- [TASK REQUIREMENTS]: From the records below, transcribe exactly the lines that begin at the line with "apply Compare_flip in" and end at the line with "Definition CachedTables : TableCache", both included.

= = = =

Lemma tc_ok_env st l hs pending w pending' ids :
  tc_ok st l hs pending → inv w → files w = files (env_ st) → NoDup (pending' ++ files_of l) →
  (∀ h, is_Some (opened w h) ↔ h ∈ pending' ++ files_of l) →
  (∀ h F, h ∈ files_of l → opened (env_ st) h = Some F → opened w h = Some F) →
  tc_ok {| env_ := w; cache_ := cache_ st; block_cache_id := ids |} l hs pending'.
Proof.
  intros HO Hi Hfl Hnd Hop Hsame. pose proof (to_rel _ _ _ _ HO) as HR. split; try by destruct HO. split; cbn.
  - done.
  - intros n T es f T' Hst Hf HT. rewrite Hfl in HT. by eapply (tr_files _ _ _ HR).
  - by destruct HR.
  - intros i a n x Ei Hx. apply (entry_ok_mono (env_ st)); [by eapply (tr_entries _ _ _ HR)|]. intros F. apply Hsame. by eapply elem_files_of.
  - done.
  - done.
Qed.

= = = =

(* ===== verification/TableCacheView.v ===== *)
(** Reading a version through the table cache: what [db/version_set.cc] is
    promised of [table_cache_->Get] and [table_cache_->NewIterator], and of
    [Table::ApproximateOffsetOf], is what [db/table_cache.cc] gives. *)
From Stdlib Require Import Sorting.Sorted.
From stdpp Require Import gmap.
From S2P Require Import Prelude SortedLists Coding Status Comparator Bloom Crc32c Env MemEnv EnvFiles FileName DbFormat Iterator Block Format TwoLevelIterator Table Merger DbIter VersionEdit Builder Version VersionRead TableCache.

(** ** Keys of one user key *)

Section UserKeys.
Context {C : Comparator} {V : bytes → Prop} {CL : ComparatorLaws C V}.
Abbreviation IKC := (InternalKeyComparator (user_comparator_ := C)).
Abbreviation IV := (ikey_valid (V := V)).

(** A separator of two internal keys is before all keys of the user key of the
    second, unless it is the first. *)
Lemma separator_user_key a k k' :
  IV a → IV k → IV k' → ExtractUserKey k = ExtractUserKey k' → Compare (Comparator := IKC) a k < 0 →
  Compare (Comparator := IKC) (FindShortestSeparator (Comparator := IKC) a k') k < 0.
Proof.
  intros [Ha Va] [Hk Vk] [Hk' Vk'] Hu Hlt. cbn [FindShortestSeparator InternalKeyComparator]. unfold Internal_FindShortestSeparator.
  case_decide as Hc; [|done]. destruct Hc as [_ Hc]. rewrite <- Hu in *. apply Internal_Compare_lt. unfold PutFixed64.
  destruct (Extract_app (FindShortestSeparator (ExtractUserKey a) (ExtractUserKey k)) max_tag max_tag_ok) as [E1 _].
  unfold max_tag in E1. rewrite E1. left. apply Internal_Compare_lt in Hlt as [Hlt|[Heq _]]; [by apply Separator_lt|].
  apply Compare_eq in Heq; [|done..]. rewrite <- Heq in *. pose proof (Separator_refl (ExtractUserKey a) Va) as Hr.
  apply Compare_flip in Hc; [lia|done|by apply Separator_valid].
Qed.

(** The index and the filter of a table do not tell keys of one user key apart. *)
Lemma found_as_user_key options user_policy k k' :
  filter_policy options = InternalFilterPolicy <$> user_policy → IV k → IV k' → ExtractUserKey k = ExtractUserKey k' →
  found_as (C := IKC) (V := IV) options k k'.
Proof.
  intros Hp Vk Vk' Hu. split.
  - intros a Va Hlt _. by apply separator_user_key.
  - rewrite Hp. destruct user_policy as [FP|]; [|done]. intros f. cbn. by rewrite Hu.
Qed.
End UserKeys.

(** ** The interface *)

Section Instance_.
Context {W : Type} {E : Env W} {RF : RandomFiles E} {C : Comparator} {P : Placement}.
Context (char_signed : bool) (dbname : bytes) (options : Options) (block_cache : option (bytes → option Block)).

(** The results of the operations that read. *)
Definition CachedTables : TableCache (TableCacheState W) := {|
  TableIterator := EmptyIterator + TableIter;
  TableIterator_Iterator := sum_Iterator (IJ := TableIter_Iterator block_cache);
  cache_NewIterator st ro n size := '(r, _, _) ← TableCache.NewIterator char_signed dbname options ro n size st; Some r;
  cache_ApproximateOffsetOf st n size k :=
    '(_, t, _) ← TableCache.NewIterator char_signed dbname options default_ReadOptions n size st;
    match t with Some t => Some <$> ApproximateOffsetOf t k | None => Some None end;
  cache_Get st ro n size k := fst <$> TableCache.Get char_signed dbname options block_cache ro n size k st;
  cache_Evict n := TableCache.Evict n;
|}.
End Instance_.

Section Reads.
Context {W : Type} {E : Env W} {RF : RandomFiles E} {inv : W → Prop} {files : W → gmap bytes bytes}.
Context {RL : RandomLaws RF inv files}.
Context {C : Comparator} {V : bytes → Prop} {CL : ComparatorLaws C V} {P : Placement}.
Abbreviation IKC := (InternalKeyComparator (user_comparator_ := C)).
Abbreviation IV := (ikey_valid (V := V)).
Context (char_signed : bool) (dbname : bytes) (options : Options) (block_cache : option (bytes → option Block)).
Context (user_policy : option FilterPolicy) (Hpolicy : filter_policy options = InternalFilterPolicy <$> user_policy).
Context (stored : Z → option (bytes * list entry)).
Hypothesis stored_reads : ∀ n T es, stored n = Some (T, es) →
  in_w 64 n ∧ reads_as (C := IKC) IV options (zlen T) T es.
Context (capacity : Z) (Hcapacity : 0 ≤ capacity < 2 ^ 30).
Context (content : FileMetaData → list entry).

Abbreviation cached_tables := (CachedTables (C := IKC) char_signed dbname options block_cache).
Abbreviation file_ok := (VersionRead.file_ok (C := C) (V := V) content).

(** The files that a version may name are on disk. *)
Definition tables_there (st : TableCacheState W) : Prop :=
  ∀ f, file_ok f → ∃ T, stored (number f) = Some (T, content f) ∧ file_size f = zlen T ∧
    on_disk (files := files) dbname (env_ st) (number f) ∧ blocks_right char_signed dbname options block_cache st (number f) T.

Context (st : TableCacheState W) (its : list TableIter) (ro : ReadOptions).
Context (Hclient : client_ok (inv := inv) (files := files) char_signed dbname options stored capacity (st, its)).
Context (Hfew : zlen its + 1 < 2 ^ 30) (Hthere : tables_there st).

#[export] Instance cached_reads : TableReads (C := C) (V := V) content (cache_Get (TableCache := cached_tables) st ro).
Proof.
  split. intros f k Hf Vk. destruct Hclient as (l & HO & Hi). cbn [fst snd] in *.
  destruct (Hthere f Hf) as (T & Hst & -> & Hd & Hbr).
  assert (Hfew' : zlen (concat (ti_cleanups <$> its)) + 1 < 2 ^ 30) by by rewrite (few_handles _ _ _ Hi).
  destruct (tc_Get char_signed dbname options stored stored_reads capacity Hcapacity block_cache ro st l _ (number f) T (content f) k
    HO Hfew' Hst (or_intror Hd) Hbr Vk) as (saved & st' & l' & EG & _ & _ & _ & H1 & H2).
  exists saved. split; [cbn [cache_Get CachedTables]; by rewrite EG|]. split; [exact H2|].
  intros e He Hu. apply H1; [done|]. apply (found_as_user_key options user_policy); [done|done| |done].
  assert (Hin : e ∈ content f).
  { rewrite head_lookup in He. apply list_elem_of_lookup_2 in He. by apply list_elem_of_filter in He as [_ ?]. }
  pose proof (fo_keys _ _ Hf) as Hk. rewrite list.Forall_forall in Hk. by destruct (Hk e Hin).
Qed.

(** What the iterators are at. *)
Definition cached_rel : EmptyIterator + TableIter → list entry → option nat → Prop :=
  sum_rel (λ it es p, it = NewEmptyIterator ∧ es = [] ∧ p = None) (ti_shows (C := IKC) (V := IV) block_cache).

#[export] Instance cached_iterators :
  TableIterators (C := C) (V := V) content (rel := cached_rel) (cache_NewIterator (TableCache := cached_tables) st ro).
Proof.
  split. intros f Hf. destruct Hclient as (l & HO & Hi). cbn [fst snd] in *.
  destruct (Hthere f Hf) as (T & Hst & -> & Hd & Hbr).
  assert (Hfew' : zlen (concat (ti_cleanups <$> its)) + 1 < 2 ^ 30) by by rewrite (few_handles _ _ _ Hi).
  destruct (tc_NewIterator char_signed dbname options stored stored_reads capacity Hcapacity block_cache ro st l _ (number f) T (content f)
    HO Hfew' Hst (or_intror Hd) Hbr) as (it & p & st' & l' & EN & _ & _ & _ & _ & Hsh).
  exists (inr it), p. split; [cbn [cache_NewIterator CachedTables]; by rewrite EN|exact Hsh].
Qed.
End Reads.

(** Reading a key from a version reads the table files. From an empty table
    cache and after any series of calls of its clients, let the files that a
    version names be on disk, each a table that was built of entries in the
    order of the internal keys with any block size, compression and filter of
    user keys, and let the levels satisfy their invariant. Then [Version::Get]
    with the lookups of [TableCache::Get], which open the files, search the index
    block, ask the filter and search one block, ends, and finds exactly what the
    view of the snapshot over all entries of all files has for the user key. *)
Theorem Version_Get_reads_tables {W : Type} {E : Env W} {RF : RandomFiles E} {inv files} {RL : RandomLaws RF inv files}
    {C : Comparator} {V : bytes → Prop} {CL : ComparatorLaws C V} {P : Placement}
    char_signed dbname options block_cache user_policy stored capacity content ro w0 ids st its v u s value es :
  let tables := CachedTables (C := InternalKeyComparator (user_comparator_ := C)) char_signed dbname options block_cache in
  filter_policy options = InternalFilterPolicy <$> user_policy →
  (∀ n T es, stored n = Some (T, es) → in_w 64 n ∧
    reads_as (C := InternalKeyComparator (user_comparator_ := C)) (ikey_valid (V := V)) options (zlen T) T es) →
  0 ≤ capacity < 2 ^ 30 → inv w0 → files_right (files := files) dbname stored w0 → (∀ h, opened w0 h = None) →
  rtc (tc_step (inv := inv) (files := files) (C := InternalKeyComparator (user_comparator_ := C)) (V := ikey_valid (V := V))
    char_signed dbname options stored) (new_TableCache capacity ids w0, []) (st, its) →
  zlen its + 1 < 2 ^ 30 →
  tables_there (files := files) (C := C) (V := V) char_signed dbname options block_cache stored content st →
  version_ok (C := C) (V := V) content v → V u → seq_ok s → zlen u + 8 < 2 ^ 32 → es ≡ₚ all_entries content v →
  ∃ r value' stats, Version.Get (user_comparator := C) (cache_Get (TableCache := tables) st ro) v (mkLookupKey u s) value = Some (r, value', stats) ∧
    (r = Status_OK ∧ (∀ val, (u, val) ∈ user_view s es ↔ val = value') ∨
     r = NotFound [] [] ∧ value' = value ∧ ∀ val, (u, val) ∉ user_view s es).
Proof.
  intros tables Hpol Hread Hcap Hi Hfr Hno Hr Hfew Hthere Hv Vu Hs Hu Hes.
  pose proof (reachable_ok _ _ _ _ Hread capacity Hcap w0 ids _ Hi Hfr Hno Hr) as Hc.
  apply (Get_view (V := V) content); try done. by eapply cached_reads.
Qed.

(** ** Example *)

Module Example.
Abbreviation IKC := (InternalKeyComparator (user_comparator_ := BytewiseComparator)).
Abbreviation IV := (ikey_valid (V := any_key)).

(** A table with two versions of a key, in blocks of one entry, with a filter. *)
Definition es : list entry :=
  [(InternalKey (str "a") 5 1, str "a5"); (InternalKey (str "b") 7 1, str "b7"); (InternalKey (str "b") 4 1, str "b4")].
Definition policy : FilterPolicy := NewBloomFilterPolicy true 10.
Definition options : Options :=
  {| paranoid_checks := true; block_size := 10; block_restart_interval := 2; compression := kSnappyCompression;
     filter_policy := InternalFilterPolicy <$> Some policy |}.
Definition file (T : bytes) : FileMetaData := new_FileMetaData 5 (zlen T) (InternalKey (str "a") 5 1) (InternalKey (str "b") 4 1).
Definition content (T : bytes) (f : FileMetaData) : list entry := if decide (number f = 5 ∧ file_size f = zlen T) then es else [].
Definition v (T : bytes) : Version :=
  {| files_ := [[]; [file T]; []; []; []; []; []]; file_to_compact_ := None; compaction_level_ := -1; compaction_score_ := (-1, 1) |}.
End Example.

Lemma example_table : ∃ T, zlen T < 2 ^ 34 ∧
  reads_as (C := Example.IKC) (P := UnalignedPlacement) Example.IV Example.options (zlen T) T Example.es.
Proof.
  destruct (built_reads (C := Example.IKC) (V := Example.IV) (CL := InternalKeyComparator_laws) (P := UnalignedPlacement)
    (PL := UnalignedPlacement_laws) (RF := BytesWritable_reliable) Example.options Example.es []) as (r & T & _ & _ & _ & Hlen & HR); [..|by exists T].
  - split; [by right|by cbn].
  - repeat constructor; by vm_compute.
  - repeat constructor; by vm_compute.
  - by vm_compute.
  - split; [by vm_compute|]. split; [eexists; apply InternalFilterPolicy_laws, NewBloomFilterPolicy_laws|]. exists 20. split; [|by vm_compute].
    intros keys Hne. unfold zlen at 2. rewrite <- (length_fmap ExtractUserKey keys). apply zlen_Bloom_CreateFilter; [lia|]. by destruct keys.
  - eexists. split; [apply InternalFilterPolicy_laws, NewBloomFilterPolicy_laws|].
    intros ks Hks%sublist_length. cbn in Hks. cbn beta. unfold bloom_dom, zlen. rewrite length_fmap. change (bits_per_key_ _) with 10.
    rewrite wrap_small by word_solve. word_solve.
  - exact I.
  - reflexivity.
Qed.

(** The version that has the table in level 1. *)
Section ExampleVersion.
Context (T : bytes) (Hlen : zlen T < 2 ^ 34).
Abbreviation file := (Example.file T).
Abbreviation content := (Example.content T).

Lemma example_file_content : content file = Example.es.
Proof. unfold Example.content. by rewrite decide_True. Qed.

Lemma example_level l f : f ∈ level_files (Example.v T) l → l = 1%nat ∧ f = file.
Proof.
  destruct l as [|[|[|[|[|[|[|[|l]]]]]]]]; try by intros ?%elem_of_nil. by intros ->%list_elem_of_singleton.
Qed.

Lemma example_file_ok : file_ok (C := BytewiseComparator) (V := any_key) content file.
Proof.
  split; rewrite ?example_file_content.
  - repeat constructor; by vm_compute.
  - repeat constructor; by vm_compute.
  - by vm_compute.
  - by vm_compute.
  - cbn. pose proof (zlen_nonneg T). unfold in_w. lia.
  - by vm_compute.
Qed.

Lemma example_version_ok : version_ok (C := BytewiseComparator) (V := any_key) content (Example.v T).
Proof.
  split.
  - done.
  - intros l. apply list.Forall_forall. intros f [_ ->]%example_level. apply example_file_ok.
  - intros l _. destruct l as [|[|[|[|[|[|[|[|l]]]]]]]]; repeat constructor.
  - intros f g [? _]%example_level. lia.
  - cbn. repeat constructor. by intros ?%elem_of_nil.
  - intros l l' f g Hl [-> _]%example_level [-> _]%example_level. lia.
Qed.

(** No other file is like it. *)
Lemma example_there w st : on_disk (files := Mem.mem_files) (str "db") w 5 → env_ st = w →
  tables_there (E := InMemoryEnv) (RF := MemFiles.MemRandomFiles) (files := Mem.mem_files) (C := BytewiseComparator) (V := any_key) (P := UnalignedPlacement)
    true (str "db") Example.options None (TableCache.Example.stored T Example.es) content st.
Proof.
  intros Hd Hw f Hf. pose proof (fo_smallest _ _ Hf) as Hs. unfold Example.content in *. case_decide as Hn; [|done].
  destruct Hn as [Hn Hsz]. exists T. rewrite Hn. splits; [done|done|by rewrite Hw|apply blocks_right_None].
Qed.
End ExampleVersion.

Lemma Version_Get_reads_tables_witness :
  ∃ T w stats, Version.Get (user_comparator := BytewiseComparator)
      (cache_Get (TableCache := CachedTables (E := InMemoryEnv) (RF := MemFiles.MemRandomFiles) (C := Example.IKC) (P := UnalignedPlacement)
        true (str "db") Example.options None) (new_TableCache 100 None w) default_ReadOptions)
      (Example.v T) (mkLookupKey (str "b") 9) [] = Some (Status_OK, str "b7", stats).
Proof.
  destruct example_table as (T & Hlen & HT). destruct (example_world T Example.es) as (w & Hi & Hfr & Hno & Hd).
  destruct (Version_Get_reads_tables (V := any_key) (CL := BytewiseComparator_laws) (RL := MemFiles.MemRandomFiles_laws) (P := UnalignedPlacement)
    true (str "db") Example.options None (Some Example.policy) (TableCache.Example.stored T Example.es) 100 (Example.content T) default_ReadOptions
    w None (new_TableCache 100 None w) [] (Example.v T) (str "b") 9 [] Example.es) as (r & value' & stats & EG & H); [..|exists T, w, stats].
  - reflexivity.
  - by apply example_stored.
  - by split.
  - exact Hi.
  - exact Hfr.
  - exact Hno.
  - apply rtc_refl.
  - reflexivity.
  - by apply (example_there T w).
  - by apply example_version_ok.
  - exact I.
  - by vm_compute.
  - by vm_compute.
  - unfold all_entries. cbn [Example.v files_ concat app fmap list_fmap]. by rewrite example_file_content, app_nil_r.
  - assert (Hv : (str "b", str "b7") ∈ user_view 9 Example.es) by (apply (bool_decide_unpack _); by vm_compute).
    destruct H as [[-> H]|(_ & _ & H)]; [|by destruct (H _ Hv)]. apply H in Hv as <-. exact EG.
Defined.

= = = =

- [COMPLETED EXERCISE]:
  apply Compare_flip in Hc; [lia|done|by apply Separator_valid].
Qed.

(** The index and the filter of a table do not tell keys of one user key apart. *)
Lemma found_as_user_key options user_policy k k' :
  filter_policy options = InternalFilterPolicy <$> user_policy → IV k → IV k' → ExtractUserKey k = ExtractUserKey k' →
  found_as (C := IKC) (V := IV) options k k'.
Proof.
  intros Hp Vk Vk' Hu. split.
  - intros a Va Hlt _. by apply separator_user_key.
  - rewrite Hp. destruct user_policy as [FP|]; [|done]. intros f. cbn. by rewrite Hu.
Qed.
End UserKeys.

(** ** The interface *)

Section Instance_.
Context {W : Type} {E : Env W} {RF : RandomFiles E} {C : Comparator} {P : Placement}.
Context (char_signed : bool) (dbname : bytes) (options : Options) (block_cache : option (bytes → option Block)).

(** The results of the operations that read. *)
Definition CachedTables : TableCache (TableCacheState W) := {|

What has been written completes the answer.